Figure 4. Muscle Gene Expression Changes with Exercise Training.

(A–F) Genes that were differentially expressed following high-intensity interval training (HIIT) in the young (A) or older (B), resistance training in the young (C) or older (D), and combined training in the young (E) or older (F) using an adjusted p value of ≤0.05 and an absolute fold change of ≥0.5 were annotated according to their mitochondrial specificity (using MitoCarta) and molecular function (using KEGG). Mito stands for mitochondrial.

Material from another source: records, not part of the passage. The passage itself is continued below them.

Lemma processTelemetry_tally frame p w r p' w' :
  Forall (is_u 64) (tally (pp_stats p)) ->
  processTelemetry frame p w = (r, p', w') ->
  tally (pp_stats p') =
    add_counts (tally (pp_stats p))
      (contribution (containsKey (keyOf (pr_telemetry r)) w).1 r).
Proof.
  intros Hs E. unfold processTelemetry in E.
  destruct (decodeTelemetry _ _ _) as [status t].
  destruct (bool_decide _); cbn [negb] in E.
  2:{ injection E as <- <- <-. cbn [withStats pp_stats]. rewrite tally_decodeError by done.
      by destruct (containsKey _ w) as [[] ?]. }
  cbn [withStats pp_pairing pp_latest pp_commands pp_stats] in E.
  pose proof (tally_telemetry _ Hs) as Ec.
  assert (Forall (is_u 64) (tally (countTelemetry (pp_stats p)))) as Hs1
    by (rewrite Ec; apply add_counts_typed).
  destruct (pm_pairingMode _).
  { injection E as <- <- <-. cbn [pp_stats]. rewrite Ec. by destruct (containsKey _ w) as [[] ?]. }
  destruct (paired _); cbn [negb] in E.
  2:{ injection E as <- <- <-. cbn [withStats pp_stats].
      rewrite tally_unknown, Ec, add_counts_add by done.
      by destruct (containsKey _ w) as [[] ?]. }
  destruct (pairingMatches _ _); cbn [negb] in E.
  2:{ injection E as <- <- <-. cbn [withStats pp_stats].
      rewrite tally_unknown, Ec, add_counts_add by done.
      by destruct (containsKey _ w) as [[] ?]. }
  destruct (storePacket _ _ _ w) as [[stored p1] w1] eqn:Es.
  apply storePacket_tally in Es; [|exact Hs1]. cbn [pp_stats] in Es.
  set (known := (containsKey (keyOf t) w).1) in Es. cbv zeta in Es.
  destruct stored as [dropped|[duplicate dropped]]; destruct Es as [Ek Es].
  { injection E as <- <- <-. cbn [pr_telemetry]. fold known.
    by rewrite Es, Ec, Ek, add_counts_add. }
  assert (Forall (is_u 64) (tally (pp_stats p1))) as Hs2
    by (rewrite Es; destruct known; [apply add_counts_typed|done]).
  unfold acknowledge in E. destruct (transmitAck t _ w1) as [[a cs2] w2].
  destruct (_ && _); injection E as <- <- <-; cbn [withStats pp_stats pr_telemetry]; fold known.
  - rewrite tally_ackSent, tally_times, Es, Ec, Ek by (by rewrite tally_times).
    by destruct known; rewrite !add_counts_add.
  - rewrite tally_ackFailure, tally_times, Es, Ec by (by rewrite tally_times).
    by destruct known; rewrite !add_counts_add.
Qed.

Lemma length_totals rs : length (totals rs) = 11%nat.
Proof.
  induction rs as [|r rs IH]; [done|].
  change (totals (r :: rs)) with (zip_with Z.add (contribution r.1 r.2) (totals rs)).
  by rewrite length_zip_with, IH.
Qed.

Lemma add_counts_zero t : Forall (is_u 64) t -> add_counts t (replicate (length t) 0) = t.
Proof.
  induction 1 as [|x t Hx Ht IH]; [done|]. cbn. rewrite Z.add_0_r, wrap_id by done.
  f_equal. exact IH.
Qed.

Lemma processAll_tally frames p w rs p' w' :
  Forall (is_u 64) (tally (pp_stats p)) ->
  processAll frames p w = (rs, p', w') ->
  length rs = length frames /\
  tally (pp_stats p') = add_counts (tally (pp_stats p)) (totals rs).
Proof.
  revert p w rs. induction frames as [|frame frames IH]; intros p w rs Hs E;
    cbn [processAll] in E.
  - injection E as <- <- <-. split; [done|]. symmetry. by apply (add_counts_zero (tally _)).
  - destruct (process object_bytes frame p w) as [[r p1] w1] eqn:Ep.
    destruct (processAll frames p1 w1) as [[rs1 p2] w2] eqn:Ea. injection E as <- <- <-.
    assert (tally (pp_stats p1) = add_counts (tally (pp_stats p))
      (contribution (containsKey (keyOf (pr_telemetry r)) w).1 r)) as Et.
    { unfold process in Ep. destruct (_ && _);
        [by eapply processCommandResult_tally|by eapply processTelemetry_tally]. }
    apply IH in Ea as [El Ea]; [|rewrite Et; apply add_counts_typed].
    split; [cbn; lia|]. by rewrite Ea, Et, add_counts_add.
Qed.

(** C23: the statistics are the books of what became of the frames: after any sequence
    of frames each of the eleven counters is, modulo 2^64, the number of frames with the
    dispositions it counts; for the duplicates these are the frames acknowledged as such
    and those whose acknowledgement failed although the queue, asked when the frame
    arrived, knew the telemetry.  (The other fields are the latest times and the latency
    statistics, [noteAckTimes] and [record_ack].) *)
Theorem statistics_keep_books frames pairing commands latest w rs p' w' :
  processAll frames (mkPacketProcessor pairing commands PacketProcessingStats_init latest) w =
    (rs, p', w') ->
  length rs = length frames /\ tally (pp_stats p') = wrap 64 <$> totals rs.
Proof.
  intros E. apply processAll_tally in E as [El Et]; [|by repeat constructor].
  split; [done|]. rewrite Et. cbn [pp_stats].
  assert (forall t l : list Z, t = replicate (length l) 0 -> add_counts t l = wrap 64 <$> l) as Hz.
  { intros t l ->. induction l as [|x l IH]; [done|]. cbn. f_equal. exact IH. }
  apply Hz. by rewrite length_totals.
Qed.
End Books.
(** Nothing more happens to the flash, but that a ring's file that could not be loaded
    is removed. *)
Lemma finishBegin_lasts core q (e : E) keys L ok q' e' :
  dq_recent q = dq_recent DurableQueue_init -> ring_file (disk e) keys ->
  finishBegin core q e = (ok, q', e') ->
  lasts (survives (ring_or_gone (ring_ready e) keys) L) e e' /\ dq_core q' = dq_core q.
Proof.
  intros Hr Hk. unfold finishBegin.
  set (q0 := q <| dq_observedCoreDropped := _ |> <| dq_observedCoreErrors := _ |>).
  assert (dq_recent q0 = dq_recent q /\ dq_core q0 = dq_core q) as [Hr0 Hc0]
    by (unfold q0; by destruct q).
  clearbody q0. pose proof (loadCounters_state q0 e) as Es.
  destruct (loadCounters q0 e) as [q1 e1] eqn:E1. cbn [snd] in Es.
  pose proof (loadCounters_still _ _ _ _ E1) as K1. apply loadCounters_carried in E1 as [A1 R1].
  set (q2 := addErrors _ _).
  assert (dq_recent q2 = dq_recent q1 /\ dq_core q2 = dq_core q1) as [R2 Hc2]
    by (unfold q2; by destruct q1).
  clearbody q2. destruct (loadRecent q2 e1) as [[ready3 q3] e3] eqn:E3.
  pose proof (loadRecent_still _ _ _ _ _ E3) as K3. pose proof (loadRecent_carried _ _ _ _ _ E3) as A3.
  assert (dq_recent q2 = dq_recent DurableQueue_init) as Hr2 by congruence.
  apply (loadRecent_spec _ _ keys) in E3 as [Eready _]; [|done|by rewrite (ca_disk _ _ _ _ A1)].
  rewrite Es in Eready. fold (ring_ready e) in Eready. rewrite <- Eready.
  destruct (if negb ready3 then _ else _) as [q4 e4] eqn:E4.
  assert (lasts (survives (ring_or_gone ready3 keys) L) e3 e4 /\ dq_core q4 = dq_core q3)
    as [K4 C4].
  { destruct ready3; cbn [negb] in E4; [injection E4 as <- <-; split; [apply lasts_refl|done]|].
    destruct (silentlyUnlink kRecentPath e3) as [unlinked e5] eqn:E5. injection E4 as <- <-.
    split; [by eapply unlink_ring_lasts|]. by destruct q3, unlinked. }
  destruct (if _ || _ || _ then _ else _) as [q5 e5] eqn:E5.
  assert (still e4 e5) as K5.
  { destruct (_ || _ || _); [|injection E5 as <- <-; apply still_refl].
    destruct (persistCounters q4 e4) as [[b q6] e6] eqn:Ep. injection E5 as <- <-.
    intros P. by eapply persistCounters_lasts. }
  apply persist_carried in E5 as [[_ C5 _] _]. intros [= <- <- <-].
  split; [|destruct A1 as [_ C1 _], A3 as [_ C3 _];
    assert (dq_core q5 = dq_core q) as <- by congruence; by destruct q5].
  eapply lasts_trans; [exact (still_trans _ _ _ K1 K3 _)|].
  eapply lasts_trans; [exact K4|apply K5].
Qed.

(** As many newer records than [r] are stored as the queue [q] may hold. *)
Definition displaced (q : DurableQueue) (m : FileMap) (r : QueueRecord) : Prop :=
  exists core, dq_core q = Some core /\ outnumbered (c_capacity core) m r.

(** Stored records that can be read last through [begin], unless one is displaced. *)
Lemma begin_lasts keys (e : E) ok q' e' L :
  ring_file (disk e) keys -> set_up e -> files e !! recordName (2 ^ 64 - 1) = None ->
  queueBegin true DurableQueue_init e = (ok, q', e') ->
  Forall (fun r => stored (files e) r /\ qr_recordId r ∉ start_unread e) L ->
  lasts (survives (ring_or_gone (start_ring e) keys) L) e e' \/
  Exists (displaced q' (files e)) L.
Proof.
  pose proof (mounted_disk e) as Ed. set (ring := ring_or_gone _ keys).
  unfold start_unread, start_ring, recovered_at, start_capacity, mounted_at, set_up, queueBegin in *.
  intros Hk Hset Hmax. cbn [negb].
  destruct (prefs_begin _ _ e) as [opened e1] eqn:E1.
  pose proof (still_same _ _ (begin_disk _ _ _ _ _ E1) (begin_passes _ _ _ _ _ E1)) as K1.
  destruct opened; cbn [negb]; [|intros [= <- <- <-] _; left; apply K1].
  cbn [snd] in *. destruct (prefs_getBool _ _ e1) as [flag e2] eqn:E2.
  pose proof (still_same _ _ (getBool_disk _ _ _ _ _ E2) (getBool_passes _ _ _ _ _ E2)) as K2.
  cbn [fst snd] in *. subst flag. cbn [negb]. destruct (storageBegin false e2) as [mounted e3] eqn:E3.
  apply storageBegin_still in E3. cbn [snd] in *.
  pose proof (still_trans _ _ _ (still_trans _ _ _ K1 K2) E3) as K3.
  destruct mounted; cbn [negb]; [|intros [= <- <- <-] _; left; apply K3].
  set (c := DurableQueueCore_new _) in *. clearbody c. intros Eq HL.
  assert (files e3 = files e) as Ef by (by apply disk_files). rewrite <- Ef in Hmax, HL |- *.
  pose proof (recover_lasts ring c e3 L (ring_or_gone_only _ keys) Hmax HL) as Hl.
  pose proof (recover_capacity c e3) as Ecap. pose proof (recover_ring (disk e) c e3) as Hring.
  destruct (recover c e3) as [[recovered core] e4]. cbn [fst snd] in *.
  unfold same_ring in Hring. rewrite Ed in Hring. specialize (Hring eq_refl).
  assert (dq_core q' = Some core /\ lasts (survives ring L) e4 e') as [Hc K5].
  { destruct recovered; cbn [negb] in Eq; [|injection Eq as <- <- <-; split; [done|apply lasts_refl]].
    apply (finishBegin_lasts _ _ _ keys L) in Eq as [K5 Hc]; [done|done|].
    by apply (ring_file_same (disk e)). }
  destruct Hl as [Hl|Ho]; [left|right; eapply Exists_impl; [exact Ho|]; intros r; exists core; by rewrite Ecap].
  eapply lasts_trans; [apply K3|]. by eapply lasts_trans, K5.
Qed.

Section Begin.
Context (keys : list TelemetryKey) (e : E) (ok : bool) (q' : DurableQueue) (e' : E).
Hypothesis ring_kept : ring_file (disk e) keys.
Hypothesis set_up_before : set_up e.
Hypothesis ids_left : files e !! recordName (2 ^ 64 - 1) = None.
Hypothesis begun : queueBegin true DurableQueue_init e = (ok, q', e').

(G and H) Overlap of genes upregulated with different modes of exercise training in younger (G) and older (H) participants.

(I) Overlap of genes that were upregulated with HIIT in older adults and any type of exercise training in younger adults.

(J) Gene set enrichment analysis of baseline gene expression differences between young and old participants against genes that were upregulated with HIIT in older participants. Genes that increased expression with age were more likely to increase their expression with HIIT in older participants.

(K) A “universal exercise training response gene set” was derived by looking for genes that increased with exercise with an adjusted p value of ≤0.05 and an absolute fold change of ≥0.3 in all groups. Gene Ontology (GO) process annotations enriched for this universal exercise training response gene set was derived using MetaCore software configured with an adjusted p value threshold of ≤0.05.

(L) Ingenuity Pathway Analysis (QIAGEN) was used to detect up stream regulators of the “universal exercise training response gene set.”